(* ===== verification/CephCache.v ===== *)
(** * The Ceph cache plugin

    Model of [plugins/ceph-cache-plugin/pkg/controller/dataset]: the reconciler that
    gives a dataset a Ceph object store as a cache ([dataset_controller.go]), the
    objects it creates ([ceph_related_objects.go]) and its teardown
    ([dataset_finalizer.go]).  A stage of [Reconcile] either returns ([inl] a result)
    or passes on what it has read ([inr]). *)

From Stdlib Require Import ZArith Lia Ascii.
From stdpp Require Import options.
From S2P Require Import Prelude GoStd KubeApi DatasetController InternalController.

Open Scope Z_scope.

Definition datasetsFinalizer : string := "hpsys.ibm.ie.com".

Definition stage (A : Type) : Type := prog Kube (reconciled + A).

Definition then_stage {A B} (p : prog Kube (reconciled + A))
    (f : A → prog Kube (reconciled + B)) : stage B :=
  r ← p;
  match r with
  | inl res => Ret (inl res)
  | inr a => f a
  end.
Notation "x ⇐ p ; q" := (then_stage p (λ x, q))
  (at level 20, p at level 100, q at level 200, only parsing) : prog_scope.

Definition return_early {A} (res : reconciled) : prog Kube (reconciled + A) :=
  Ret (inl res).

Definition ds_Name (d : Dataset) : string := om_Name (ds_Meta d).
Definition ds_Local (d : Dataset) : gomap := spec_Local (ds_Spec d).

Definition rook_namespace : prog Kube string := getenv "ROOK_NAMESPACE".

(** ** Objects of a dataset *)

Definition ceph_labels (d : Dataset) : gomap :=
  Some (list_to_map [("dataset", ds_Name d); ("dataset-namespace", om_Namespace (ds_Meta d));
                     ("dataset-uid", om_UID (ds_Meta d))]).

Definition isSameCephObject (labels : gomap) (d : Dataset) : bool :=
  match labels with
  | None => false
  | Some _ =>
      bool_decide (map_index labels "dataset" = ds_Name d)
      && bool_decide (map_index labels "dataset-namespace" = om_Namespace (ds_Meta d))
      && bool_decide (map_index labels "dataset-uid" = om_UID (ds_Meta d))
  end.

Definition config_map_name (name : string) : string := "rook-ceph-rgw-" +:+ name +:+ "-custom".
Definition user_secret_name (name : string) : string :=
  "rook-ceph-object-user-" +:+ name +:+ "-" +:+ name.

Definition rados_config (d : Dataset) : string :=
  newline +:+ "[global]" +:+ newline +:+ "rgw frontends = civetweb port=8000" +:+ newline
  +:+ "admin socket = /tmp/radosgw.8000.asok" +:+ newline +:+ "remote s3 = "
  +:+ map_index (ds_Local d) "endpoint" +:+ newline +:+ "remote bucket = "
  +:+ map_index (ds_Local d) "bucket" +:+ newline +:+ "remote id = "
  +:+ map_index (ds_Local d) "accessKeyID" +:+ newline +:+ "remote secret = "
  +:+ map_index (ds_Local d) "secretAccessKey" +:+ newline +:+ "remote region = "
  +:+ map_index (ds_Local d) "region" +:+ newline.

Definition createCustomConfigMapForRados (d : Dataset) : prog Kube (option goerr) :=
  ns ← rook_namespace;
  kcreate KConfigMap
    (MkConfigMap (new_meta (config_map_name (ds_Name d)) ns (ceph_labels d))
       (Some {[ "config" := rados_config d ]})).

(** The host the gateway is to run on: the one the dataset asks for, if it exists. *)
Definition gateway_node (d : Dataset) : prog Kube (option string) :=
  match map_get (om_Labels (ds_Meta d)) "cache.hostname" with
  | None => Ret None
  | Some rgwNode =>
      nodes ← @call Kube (ListNodes [("kubernetes.io/hostname", rgwNode)]);
      match nodes with
      | inr (_ :: _) => Ret (Some rgwNode)
      | _ => Ret None
      end
  end.

Definition createCephObjectStore (d : Dataset) : prog Kube (option goerr) :=
  ns ← rook_namespace;
  host ← gateway_node d;
  kcreate KCephObjectStore
    (MkCephObjectStore (new_meta (ds_Name d) ns (ceph_labels d)) (MkPoolSpec "host" 1)
       (MkPoolSpec "host" 1) false 1 80 host None).

Definition createCephObjectStoreUser (d : Dataset) : prog Kube (option goerr) :=
  ns ← rook_namespace;
  kcreate KCephObjectStoreUser
    (MkCephObjectStoreUser (new_meta (ds_Name d) ns (ceph_labels d)) (ds_Name d) "Ceph User").

(** [getExactlyOneObject(..., name, os.Getenv("ROOK_NAMESPACE"))]. *)
Definition getExactlyOneObject (k : Kind) (name : string) : prog Kube (goerr + Object k) :=
  ns ← rook_namespace;
  kget k (MkNamespacedName ns name).

Definition addErrorToDataset (errorString : string) (d : Dataset) : prog Kube (option goerr) :=
  kstatus_update KDataset (set_caching d (caching_status d) errorString).

(** ** Teardown *)

(** Delete an object of the dataset if it exists.  [on_error] is the error returned
    when reading it fails for another reason than its absence. *)
Definition delete_if_present (k : Kind) (name : string) (on_error : goerr → option goerr) :
    prog Kube (option goerr + option goerr) :=
  r ← getExactlyOneObject k name;
  match r with
  | inl e => if IsNotFound e then Ret (inr (Some e)) else Ret (inl (on_error e))
  | inr o =>
      errDelete ← kdelete k o;
      match errDelete with
      | Some e => Ret (inl (Some e))
      | None => Ret (inr None)
      end
  end.

(** [finalizeDataset].  [inl] is a return; [inr err] goes on with the error, [nil] or
    not found, of the last read.  The variable [err] holds the error of reading the
    user, later that of reading the Secret: it is what the function returns when
    reading the store or the ConfigMap fails. *)
Definition finalizeDataset (m : Dataset) : prog Kube (option goerr) :=
  user ← delete_if_present KCephObjectStoreUser (ds_Name m) Some;
  match user with
  | inl ret => Ret ret
  | inr err =>
      store ← delete_if_present KCephObjectStore (ds_Name m) (λ _, err);
      match store with
      | inl ret => Ret ret
      | inr _ =>
          secret ← delete_if_present KSecret (user_secret_name (ds_Name m)) Some;
          match secret with
          | inl ret => Ret ret
          | inr err =>
              config ← delete_if_present KConfigMap (config_map_name (ds_Name m)) (λ _, err);
              match config with
              | inl ret => Ret ret
              | inr _ => Ret None
              end
          end
      end
  end.

Definition set_ds_finalizers (d : Dataset) (fs : list string) : Dataset :=
  let m := ds_Meta d in
  MkDataset
    (MkObjectMeta (om_Name m) (om_Namespace m) (om_UID m) (om_ResourceVersion m)
       (om_Labels m) (om_Annotations m) fs (om_OwnerReferences m) (om_DeletionTimestamp m))
    (ds_Spec d) (ds_Status d).

(** ** Placements *)

Definition rgw_pods (name : string) : prog Kube (goerr + list PodInfo) :=
  ns ← rook_namespace;
  @call Kube (ListPods (MkListOptions ns [("app", "rook-ceph-rgw"); ("rgw", name)] [])).
Definition osd_pods : prog Kube (goerr + list PodInfo) :=
  ns ← rook_namespace;
  @call Kube (ListPods (MkListOptions ns [("app", "rook-ceph-osd")] [])).

Definition placement_info (p : PodInfo) : CachingPlacementInfo :=
  MkPlacementInfo "kubernetes.io/hostname" (pi_NodeName p).

Definition set_placements (i : DatasetInternal) (g l : list CachingPlacementInfo) :
    DatasetInternal :=
  MkDatasetInternal (di_Meta i) (di_Spec i) (MkPlacement g l).

Definition needs_placements (d : Dataset) (i : DatasetInternal) : bool :=
  bool_decide (map_index (om_Annotations (ds_Meta d)) "dlf-plugin-name" = "ceph-cache-plugin")
  && (bool_decide (cp_Gateways (di_Placements i) = [])
      || bool_decide (cp_DataLocations (di_Placements i) = [])).

(** [updateCachingPlacements]: whether the status is to be written, the
    DatasetInternal as it was changed in place, and the error. *)
Definition updateCachingPlacements (req : NamespacedName) (d : Dataset) (i : DatasetInternal) :
    prog Kube (bool * DatasetInternal * option goerr) :=
  if needs_placements d i then
    rgwPods ← rgw_pods (nn_Name req);
    match rgwPods with
    | inl e => Ret (true, i, Some e)
    | inr [] => Ret (true, i, Some (OtherError "error rgw pod not found"))
    | inr rgwPods =>
        let i := set_placements i (cp_Gateways (di_Placements i) ++ (placement_info <$> rgwPods))
                   (cp_DataLocations (di_Placements i)) in
        osdPods ← osd_pods;
        match osdPods with
        | inl e => Ret (true, i, Some e)
        | inr [] => Ret (true, i, Some (OtherError "error osd pods not found"))
        | inr osdPods =>
            Ret (true,
                 set_placements i (cp_Gateways (di_Placements i))
                   (cp_DataLocations (di_Placements i) ++ (placement_info <$> osdPods)),
                 None)
        end
    end
  else Ret (false, i, None).

(** ** Reconcile *)

(** The DatasetInternal exists: keep its placements up to date; or it does not. *)
Definition internal_stage (req : NamespacedName) (d : Dataset) : stage unit :=
  existing ← kget KDatasetInternal req;
  match existing with
  | inr existingDatasetInternal =>
      r ← updateCachingPlacements req d existingDatasetInternal;
      match r with
      | (needToUpdateStatus, i, None) =>
          if (needToUpdateStatus : bool) then
            err ← kstatus_update KDatasetInternal i;
            return_early (result_done, err)
          else return_early (result_done, None)
      | (_, _, Some e) => return_early (result_done, Some e)
      end
  | inl e => if IsNotFound e then Ret (inr tt) else return_early (result_done, Some e)
  end.

Definition clusters_stage (d : Dataset) : stage unit :=
  ns ← rook_namespace;
  clusterList ← @call Kube (ListCephClusters ns);
  match clusterList with
  | inl e =>
      errAdd ← addErrorToDataset "cannot lookup ceph clusters" d;
      return_early (result_done, Some (default e errAdd))
  | inr [] =>
      errAdd ← addErrorToDataset "no ceph clusters available" d;
      return_early (result_done, Some (default (BadRequest "no ceph clusters available") errAdd))
  | inr _ => Ret (inr tt)
  end.

Definition other_dataset : goerr := BadRequest "rgw exists, but belongs to different dataset".

(** An object of the dataset: created, or read and checked to belong to the dataset. *)
Definition object_stage (k : Kind) (name : string) (d : Dataset)
    (create : prog Kube (option goerr)) : stage (Object k) :=
  r ← getExactlyOneObject k name;
  match r with
  | inl e =>
      if IsNotFound e then
        errCreation ← create;
        match errCreation with
        | Some e => return_early (result_done, Some e)
        | None => return_early (result_requeue, None)
        end
      else return_early (result_done, Some e)
  | inr o =>
      if isSameCephObject (om_Labels (meta_of k o)) d then Ret (inr o)
      else return_early (result_done, Some other_dataset)
  end.

(** The object store must be connected and have a gateway pod. *)
Definition ready_stage (req : NamespacedName) (store : CephObjectStore) : stage unit :=
  if decide (cos_Phase store = Some "Connected") then
    rgwPods ← rgw_pods (nn_Name req);
    match rgwPods with
    | inl e => return_early (result_done, Some e)
    | inr [] => return_early (result_requeue, None)
    | inr _ => Ret (inr tt)
    end
  else return_early (result_requeue, None).

(** An object Rook creates: wait for it. *)
Definition wait_stage (k : Kind) (name : string) : stage (Object k) :=
  r ← getExactlyOneObject k name;
  match r with
  | inl e =>
      if IsNotFound e then return_early (result_requeue, None)
      else return_early (result_done, Some e)
  | inr o => Ret (inr o)
  end.

Definition foreign_service (service : Service) (store : CephObjectStore) : bool :=
  match om_OwnerReferences (svc_Meta service) with
  | owner :: _ => bool_decide (or_UID owner ≠ om_UID (cos_Meta store))
  | [] => false
  end.

Definition cached_internal (d : Dataset) (secret : Secret) (service : Service) :
    DatasetInternal :=
  MkDatasetInternal
    (new_meta (ds_Name d) (om_Namespace (ds_Meta d))
       (Some (<["dlf-plugin-name" := "ceph-cache-plugin"]>
              (<["dlf-plugin-type" := "caching"]> (default ∅ (om_Labels (ds_Meta d)))))))
    (MkDatasetSpec
       (Some (list_to_map [
          ("type", "COS");
          ("accessKeyID", map_index (sec_Data secret) "AccessKey");
          ("secretAccessKey", map_index (sec_Data secret) "SecretKey");
          ("endpoint", "http://" +:+ svc_ClusterIP service);
          ("bucket", map_index (ds_Local d) "bucket");
          ("provision", map_index (ds_Local d) "provision");
          ("region", map_index (ds_Local d) "region")]))
       None "" "" "" "")
    empty_placement.

Section Reconcile.
Context `{ControllerUtil}.

Definition addFinalizer (m : Dataset) : prog Kube (option goerr) :=
  kupdate KDataset
    (set_ds_finalizers m (AddFinalizer (om_Finalizers (ds_Meta m)) datasetsFinalizer)).

(** The dataset is being deleted. *)
Definition deletion (d : Dataset) : prog Kube reconciled :=
  if contains (om_Finalizers (ds_Meta d)) datasetsFinalizer then
    err ← finalizeDataset d;
    match err with
    | Some e => Ret (result_done, Some e)
    | None =>
        err ← kupdate KDataset
                (set_ds_finalizers d
                   (RemoveFinalizer (om_Finalizers (ds_Meta d)) datasetsFinalizer));
        Ret (result_done, err)
    end
  else Ret (result_done, None).

(** The DatasetInternal of the cached dataset, then the finalizer. *)
Definition internal_creation (d : Dataset) (secret : Secret) (service : Service) :
    stage unit :=
  r ← kset_owner KDatasetInternal (ds_Meta d) (cached_internal d secret service);
  match r with
  | inl e => return_early (result_done, Some e)
  | inr internalDataset =>
      err ← kcreate KDatasetInternal internalDataset;
      match err with
      | Some e => return_early (result_done, Some e)
      | None =>
          if contains (om_Finalizers (ds_Meta d)) datasetsFinalizer then Ret (inr tt)
          else
            err ← addFinalizer d;
            match err with
            | Some e => return_early (result_done, Some e)
            | None => Ret (inr tt)
            end
      end
  end.

Definition provision (req : NamespacedName) (d : Dataset) : stage unit :=
  _ ⇐ internal_stage req d;
  _ ⇐ clusters_stage d;
  _ ⇐ object_stage KConfigMap (config_map_name (nn_Name req)) d
        (createCustomConfigMapForRados d);
  store ⇐ object_stage KCephObjectStore (nn_Name req) d (createCephObjectStore d);
  _ ⇐ ready_stage req store;
  _ ⇐ object_stage KCephObjectStoreUser (nn_Name req) d (createCephObjectStoreUser d);
  secret ⇐ wait_stage KSecret (user_secret_name (ds_Name d));
  service ⇐ wait_stage KService ("rook-ceph-rgw-" +:+ ds_Name d);
  if foreign_service service store then return_early (result_requeue, None)
  else internal_creation d secret service.

Definition Reconcile (req : NamespacedName) : prog Kube reconciled :=
  r ← kget KDataset req;
  match r with
  | inl e => if IsNotFound e then Ret (result_done, None) else Ret (result_done, Some e)
  | inr datasetInstance =>
      if decide (om_DeletionTimestamp (ds_Meta datasetInstance) ≠ None) then
        deletion datasetInstance
      else
        r ← provision req datasetInstance;
        match r with
        | inl res => Ret res
        | inr _ => Ret (result_done, None)
        end
  end.
End Reconcile.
------------------------------
§ **Task item**
Quote the data above verbatim from its first line to the line that includes "objects it creates", with both boundary lines retained.

§ **Completed task**
(* ===== verification/CephCache.v ===== *)
(** * The Ceph cache plugin

    Model of [plugins/ceph-cache-plugin/pkg/controller/dataset]: the reconciler that
    gives a dataset a Ceph object store as a cache ([dataset_controller.go]), the
    objects it creates ([ceph_related_objects.go]) and its teardown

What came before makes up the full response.